--- START ---
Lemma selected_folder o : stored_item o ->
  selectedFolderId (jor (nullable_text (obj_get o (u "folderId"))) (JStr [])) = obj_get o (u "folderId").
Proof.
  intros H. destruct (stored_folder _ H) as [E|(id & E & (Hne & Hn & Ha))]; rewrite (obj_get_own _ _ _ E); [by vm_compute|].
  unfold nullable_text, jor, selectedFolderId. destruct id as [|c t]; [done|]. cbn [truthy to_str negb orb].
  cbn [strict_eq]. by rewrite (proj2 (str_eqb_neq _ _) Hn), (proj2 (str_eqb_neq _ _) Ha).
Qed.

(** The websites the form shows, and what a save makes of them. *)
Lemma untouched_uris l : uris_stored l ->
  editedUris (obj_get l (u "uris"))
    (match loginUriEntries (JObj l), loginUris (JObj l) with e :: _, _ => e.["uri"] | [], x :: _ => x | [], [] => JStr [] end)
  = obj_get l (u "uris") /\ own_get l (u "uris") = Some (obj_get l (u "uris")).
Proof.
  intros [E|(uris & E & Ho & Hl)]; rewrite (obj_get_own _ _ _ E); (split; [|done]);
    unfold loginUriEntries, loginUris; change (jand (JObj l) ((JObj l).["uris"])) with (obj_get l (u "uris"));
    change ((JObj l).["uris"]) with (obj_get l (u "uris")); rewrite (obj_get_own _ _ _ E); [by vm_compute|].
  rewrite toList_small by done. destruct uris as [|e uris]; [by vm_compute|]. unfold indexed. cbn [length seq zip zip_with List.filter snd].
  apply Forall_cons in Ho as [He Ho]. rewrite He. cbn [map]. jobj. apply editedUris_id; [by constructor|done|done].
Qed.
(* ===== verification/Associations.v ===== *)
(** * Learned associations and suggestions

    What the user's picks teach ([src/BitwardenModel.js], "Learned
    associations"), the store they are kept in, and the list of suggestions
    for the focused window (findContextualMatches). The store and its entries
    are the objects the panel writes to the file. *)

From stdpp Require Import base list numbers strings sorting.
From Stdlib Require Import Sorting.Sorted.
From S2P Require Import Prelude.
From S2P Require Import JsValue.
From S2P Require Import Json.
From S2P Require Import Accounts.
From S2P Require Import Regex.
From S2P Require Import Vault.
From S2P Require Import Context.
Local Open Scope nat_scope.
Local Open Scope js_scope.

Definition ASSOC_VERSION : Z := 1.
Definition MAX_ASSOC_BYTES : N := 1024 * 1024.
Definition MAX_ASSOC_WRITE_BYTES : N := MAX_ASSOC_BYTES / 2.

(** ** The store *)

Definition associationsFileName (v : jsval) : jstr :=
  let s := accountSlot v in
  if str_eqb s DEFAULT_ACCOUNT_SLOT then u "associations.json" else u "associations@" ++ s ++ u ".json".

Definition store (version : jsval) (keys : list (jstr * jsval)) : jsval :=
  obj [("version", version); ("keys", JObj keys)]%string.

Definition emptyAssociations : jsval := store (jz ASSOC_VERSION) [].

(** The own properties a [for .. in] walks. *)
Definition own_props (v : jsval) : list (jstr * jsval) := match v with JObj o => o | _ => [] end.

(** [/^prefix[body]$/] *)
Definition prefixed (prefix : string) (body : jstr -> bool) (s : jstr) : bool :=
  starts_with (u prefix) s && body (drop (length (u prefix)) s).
--- END ---
--- START ---
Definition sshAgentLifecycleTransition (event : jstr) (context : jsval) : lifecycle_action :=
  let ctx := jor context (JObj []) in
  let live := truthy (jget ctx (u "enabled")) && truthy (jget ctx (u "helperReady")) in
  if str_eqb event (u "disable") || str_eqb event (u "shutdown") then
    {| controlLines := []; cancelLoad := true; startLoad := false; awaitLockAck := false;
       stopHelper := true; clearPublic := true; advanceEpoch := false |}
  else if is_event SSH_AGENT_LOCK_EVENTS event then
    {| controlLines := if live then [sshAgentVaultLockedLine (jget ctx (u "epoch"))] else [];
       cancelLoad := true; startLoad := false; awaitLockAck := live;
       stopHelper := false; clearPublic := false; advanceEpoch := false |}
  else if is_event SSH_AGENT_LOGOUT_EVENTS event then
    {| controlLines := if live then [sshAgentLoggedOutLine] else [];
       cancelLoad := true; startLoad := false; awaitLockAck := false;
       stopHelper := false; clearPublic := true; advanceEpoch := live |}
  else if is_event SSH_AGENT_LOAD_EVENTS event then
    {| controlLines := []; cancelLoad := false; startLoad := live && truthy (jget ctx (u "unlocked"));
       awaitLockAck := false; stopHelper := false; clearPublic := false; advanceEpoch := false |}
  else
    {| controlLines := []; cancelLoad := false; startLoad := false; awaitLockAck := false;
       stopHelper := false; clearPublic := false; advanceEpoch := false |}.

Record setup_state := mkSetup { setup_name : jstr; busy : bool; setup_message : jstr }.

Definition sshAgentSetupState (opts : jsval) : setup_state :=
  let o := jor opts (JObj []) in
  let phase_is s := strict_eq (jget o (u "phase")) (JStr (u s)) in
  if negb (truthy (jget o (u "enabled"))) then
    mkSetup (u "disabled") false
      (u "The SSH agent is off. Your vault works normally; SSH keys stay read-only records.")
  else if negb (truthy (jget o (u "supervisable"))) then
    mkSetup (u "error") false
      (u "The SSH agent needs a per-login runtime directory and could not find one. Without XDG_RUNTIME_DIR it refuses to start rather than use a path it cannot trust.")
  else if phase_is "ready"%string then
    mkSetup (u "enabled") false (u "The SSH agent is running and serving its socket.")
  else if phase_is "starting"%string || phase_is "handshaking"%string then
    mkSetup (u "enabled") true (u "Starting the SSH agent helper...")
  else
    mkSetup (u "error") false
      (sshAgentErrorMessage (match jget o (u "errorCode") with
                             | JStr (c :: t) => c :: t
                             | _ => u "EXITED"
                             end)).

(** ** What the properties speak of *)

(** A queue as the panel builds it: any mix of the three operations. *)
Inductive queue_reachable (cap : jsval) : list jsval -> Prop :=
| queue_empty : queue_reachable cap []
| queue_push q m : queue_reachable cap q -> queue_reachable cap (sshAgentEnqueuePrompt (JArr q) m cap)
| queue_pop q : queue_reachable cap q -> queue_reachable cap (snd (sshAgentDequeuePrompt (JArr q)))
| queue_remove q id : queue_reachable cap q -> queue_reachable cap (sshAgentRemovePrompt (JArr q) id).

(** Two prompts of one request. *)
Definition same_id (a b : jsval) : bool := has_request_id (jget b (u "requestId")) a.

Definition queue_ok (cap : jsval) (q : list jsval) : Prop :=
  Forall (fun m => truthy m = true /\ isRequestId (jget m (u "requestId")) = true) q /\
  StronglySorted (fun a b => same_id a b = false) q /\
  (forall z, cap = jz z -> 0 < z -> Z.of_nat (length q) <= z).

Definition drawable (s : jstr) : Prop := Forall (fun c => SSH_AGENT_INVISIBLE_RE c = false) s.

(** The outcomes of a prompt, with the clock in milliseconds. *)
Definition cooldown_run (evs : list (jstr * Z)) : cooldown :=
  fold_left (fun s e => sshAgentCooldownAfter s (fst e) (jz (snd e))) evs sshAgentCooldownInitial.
--- END ---
--- START ---
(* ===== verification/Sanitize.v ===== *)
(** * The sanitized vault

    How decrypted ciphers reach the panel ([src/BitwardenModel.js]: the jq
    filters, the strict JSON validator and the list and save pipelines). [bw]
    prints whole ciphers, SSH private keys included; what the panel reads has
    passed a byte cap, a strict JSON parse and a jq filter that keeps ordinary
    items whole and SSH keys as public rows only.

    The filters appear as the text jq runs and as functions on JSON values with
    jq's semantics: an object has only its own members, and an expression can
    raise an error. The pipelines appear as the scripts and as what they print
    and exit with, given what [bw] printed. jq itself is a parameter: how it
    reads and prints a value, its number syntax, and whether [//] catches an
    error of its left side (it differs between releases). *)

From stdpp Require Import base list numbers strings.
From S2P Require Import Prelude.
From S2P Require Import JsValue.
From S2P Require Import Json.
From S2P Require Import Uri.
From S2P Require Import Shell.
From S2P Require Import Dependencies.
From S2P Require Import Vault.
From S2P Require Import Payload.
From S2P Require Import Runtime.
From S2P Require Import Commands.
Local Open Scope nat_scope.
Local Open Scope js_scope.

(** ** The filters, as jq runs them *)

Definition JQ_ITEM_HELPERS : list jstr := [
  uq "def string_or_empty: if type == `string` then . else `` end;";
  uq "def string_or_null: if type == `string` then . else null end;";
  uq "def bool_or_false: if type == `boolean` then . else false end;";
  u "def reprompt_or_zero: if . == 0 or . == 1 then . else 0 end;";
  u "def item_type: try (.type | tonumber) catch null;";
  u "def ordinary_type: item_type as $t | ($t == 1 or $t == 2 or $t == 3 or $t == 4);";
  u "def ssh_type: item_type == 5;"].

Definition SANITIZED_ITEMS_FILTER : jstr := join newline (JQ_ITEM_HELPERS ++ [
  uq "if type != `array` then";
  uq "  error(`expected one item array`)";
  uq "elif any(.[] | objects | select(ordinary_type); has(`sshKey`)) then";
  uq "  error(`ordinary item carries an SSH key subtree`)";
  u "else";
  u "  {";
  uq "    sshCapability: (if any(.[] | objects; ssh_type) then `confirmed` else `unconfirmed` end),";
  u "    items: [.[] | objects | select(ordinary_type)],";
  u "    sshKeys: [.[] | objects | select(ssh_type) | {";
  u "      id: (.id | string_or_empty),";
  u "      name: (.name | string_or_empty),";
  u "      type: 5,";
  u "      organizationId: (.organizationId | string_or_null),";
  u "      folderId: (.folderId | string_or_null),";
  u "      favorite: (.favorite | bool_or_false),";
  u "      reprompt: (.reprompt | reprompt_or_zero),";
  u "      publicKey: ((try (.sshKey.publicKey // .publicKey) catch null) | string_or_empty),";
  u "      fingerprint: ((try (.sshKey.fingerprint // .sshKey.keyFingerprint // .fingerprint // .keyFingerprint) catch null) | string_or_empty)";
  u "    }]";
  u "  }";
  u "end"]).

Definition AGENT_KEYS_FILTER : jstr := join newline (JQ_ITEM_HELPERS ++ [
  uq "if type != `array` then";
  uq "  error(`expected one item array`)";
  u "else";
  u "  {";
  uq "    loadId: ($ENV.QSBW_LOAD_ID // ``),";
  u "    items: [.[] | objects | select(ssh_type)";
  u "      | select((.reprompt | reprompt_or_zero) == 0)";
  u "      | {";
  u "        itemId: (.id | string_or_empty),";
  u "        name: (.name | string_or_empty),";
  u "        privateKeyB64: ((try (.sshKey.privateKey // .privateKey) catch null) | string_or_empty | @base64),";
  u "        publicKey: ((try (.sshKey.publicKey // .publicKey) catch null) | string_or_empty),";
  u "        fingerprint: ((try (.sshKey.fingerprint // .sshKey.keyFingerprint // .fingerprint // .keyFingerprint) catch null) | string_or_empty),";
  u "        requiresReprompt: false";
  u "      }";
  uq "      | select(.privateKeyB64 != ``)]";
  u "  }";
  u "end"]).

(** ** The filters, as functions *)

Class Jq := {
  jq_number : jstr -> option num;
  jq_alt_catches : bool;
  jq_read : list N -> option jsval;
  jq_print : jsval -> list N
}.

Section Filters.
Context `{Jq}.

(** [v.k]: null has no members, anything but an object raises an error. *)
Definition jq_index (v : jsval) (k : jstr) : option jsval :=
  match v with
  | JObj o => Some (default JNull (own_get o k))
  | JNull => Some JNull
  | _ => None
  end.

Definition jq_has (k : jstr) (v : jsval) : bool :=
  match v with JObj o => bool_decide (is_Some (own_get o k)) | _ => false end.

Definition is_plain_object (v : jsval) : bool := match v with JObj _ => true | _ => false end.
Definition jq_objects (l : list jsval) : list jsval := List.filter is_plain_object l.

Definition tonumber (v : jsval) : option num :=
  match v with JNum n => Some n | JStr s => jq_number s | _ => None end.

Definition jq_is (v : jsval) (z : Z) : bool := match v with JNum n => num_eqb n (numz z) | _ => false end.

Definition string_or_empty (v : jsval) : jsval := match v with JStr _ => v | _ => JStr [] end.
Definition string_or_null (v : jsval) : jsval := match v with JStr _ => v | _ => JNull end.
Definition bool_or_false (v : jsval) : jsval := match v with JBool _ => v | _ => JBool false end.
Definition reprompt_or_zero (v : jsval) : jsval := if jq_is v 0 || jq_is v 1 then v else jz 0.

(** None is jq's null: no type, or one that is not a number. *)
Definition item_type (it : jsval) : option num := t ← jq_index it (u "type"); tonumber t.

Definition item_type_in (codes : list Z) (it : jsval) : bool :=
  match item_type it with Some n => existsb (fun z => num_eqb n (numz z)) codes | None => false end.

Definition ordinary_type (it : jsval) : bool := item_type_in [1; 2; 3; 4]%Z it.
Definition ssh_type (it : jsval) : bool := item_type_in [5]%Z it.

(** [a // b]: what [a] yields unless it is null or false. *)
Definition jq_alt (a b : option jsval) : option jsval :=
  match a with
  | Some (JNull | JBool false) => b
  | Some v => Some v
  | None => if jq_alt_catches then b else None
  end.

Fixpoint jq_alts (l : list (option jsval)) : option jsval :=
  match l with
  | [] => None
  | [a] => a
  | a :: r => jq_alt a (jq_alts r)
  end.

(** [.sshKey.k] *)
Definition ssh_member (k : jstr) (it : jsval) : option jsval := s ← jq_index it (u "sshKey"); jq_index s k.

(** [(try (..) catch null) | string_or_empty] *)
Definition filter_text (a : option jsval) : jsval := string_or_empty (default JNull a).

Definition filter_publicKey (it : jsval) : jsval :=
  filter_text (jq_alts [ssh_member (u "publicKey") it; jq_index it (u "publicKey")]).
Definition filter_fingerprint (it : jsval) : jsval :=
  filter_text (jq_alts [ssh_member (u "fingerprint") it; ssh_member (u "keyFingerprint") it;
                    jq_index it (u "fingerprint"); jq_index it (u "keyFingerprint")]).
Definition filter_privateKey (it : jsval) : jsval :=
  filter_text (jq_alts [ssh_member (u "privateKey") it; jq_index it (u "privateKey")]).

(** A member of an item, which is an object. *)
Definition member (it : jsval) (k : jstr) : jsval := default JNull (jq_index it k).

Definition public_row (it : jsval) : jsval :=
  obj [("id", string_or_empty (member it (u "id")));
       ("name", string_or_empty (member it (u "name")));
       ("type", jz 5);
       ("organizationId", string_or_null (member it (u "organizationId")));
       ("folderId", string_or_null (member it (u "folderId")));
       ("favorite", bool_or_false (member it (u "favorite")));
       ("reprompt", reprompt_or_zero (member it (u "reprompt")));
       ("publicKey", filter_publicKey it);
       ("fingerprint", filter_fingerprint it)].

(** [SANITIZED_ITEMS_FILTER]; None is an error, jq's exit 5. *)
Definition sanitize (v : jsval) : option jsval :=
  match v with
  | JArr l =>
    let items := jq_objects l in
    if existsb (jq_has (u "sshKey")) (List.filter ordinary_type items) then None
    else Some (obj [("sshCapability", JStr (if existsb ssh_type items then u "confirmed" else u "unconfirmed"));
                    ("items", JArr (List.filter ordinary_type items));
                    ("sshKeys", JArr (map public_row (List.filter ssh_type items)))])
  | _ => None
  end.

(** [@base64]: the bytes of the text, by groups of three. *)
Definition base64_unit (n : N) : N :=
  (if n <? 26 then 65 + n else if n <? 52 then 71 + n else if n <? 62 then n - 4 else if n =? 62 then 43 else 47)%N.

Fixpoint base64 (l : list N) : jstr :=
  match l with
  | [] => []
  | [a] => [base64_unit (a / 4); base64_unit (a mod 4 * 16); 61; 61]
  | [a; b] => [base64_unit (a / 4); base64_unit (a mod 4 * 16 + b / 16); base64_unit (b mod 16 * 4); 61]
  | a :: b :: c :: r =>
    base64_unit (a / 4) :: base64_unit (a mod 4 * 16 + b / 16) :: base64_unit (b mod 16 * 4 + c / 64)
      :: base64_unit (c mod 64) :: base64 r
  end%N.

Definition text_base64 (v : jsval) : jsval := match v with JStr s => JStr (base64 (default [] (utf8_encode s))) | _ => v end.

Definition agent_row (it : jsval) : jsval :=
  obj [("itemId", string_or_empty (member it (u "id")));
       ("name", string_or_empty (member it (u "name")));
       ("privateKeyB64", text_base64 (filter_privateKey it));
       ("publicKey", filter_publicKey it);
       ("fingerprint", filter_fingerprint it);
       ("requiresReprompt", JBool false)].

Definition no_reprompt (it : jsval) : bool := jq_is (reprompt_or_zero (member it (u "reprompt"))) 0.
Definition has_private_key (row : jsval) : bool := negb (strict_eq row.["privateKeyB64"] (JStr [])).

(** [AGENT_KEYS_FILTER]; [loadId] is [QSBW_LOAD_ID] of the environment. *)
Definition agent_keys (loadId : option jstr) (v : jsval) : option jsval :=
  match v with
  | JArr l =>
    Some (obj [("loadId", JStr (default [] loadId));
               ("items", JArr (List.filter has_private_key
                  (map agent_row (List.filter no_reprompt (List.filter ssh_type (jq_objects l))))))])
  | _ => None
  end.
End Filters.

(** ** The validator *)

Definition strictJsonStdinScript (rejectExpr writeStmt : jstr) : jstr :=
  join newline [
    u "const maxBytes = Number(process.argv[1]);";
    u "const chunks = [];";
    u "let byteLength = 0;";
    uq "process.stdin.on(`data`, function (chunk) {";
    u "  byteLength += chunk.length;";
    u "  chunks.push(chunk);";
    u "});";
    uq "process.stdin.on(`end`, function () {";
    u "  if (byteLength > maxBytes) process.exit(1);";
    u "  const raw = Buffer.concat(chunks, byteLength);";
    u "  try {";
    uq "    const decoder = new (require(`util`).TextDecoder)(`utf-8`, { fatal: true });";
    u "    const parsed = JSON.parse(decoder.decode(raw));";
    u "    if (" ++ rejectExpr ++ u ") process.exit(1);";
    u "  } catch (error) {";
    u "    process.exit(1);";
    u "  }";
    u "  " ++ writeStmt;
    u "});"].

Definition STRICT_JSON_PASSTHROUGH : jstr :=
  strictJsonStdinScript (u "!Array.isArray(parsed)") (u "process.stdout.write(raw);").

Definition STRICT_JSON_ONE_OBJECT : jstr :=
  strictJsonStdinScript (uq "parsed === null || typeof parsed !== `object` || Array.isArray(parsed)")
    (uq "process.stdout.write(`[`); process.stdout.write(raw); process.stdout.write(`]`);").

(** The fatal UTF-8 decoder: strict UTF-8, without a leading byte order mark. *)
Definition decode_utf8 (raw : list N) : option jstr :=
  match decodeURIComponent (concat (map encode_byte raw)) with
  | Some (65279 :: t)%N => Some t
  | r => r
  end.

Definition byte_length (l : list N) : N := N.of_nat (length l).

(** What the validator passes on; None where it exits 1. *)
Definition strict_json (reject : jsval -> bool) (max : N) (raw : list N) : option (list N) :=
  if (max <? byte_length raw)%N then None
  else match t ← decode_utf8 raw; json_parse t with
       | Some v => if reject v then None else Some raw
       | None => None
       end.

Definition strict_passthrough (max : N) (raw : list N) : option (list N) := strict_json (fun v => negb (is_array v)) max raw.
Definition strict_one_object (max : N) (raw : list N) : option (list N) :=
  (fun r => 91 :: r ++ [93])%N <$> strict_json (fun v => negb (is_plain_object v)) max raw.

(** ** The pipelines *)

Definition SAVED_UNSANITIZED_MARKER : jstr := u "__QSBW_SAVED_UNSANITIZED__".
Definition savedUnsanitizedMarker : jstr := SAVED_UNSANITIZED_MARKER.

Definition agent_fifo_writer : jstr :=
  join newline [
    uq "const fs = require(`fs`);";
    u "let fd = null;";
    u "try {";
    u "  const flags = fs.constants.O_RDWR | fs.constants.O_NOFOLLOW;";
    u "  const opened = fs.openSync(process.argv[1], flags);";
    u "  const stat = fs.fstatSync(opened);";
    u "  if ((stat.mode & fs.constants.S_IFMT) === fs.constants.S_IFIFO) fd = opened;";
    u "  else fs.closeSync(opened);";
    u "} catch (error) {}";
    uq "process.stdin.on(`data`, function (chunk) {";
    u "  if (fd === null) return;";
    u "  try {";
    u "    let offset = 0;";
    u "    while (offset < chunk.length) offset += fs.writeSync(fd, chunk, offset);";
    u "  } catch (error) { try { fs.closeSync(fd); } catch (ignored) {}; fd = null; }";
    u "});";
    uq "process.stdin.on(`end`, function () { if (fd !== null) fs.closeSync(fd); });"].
--- END ---
* EXERCISE DESCRIPTION
In your answer, include only the lines above starting at the line that holds "Definition cooldown_run (evs" and ending at the line that holds "fold_left (fun s", copied exactly.

* PROBLEM SOLUTION
Definition cooldown_run (evs : list (jstr * Z)) : cooldown :=
  fold_left (fun s e => sshAgentCooldownAfter s (fst e) (jz (snd e))) evs sshAgentCooldownInitial.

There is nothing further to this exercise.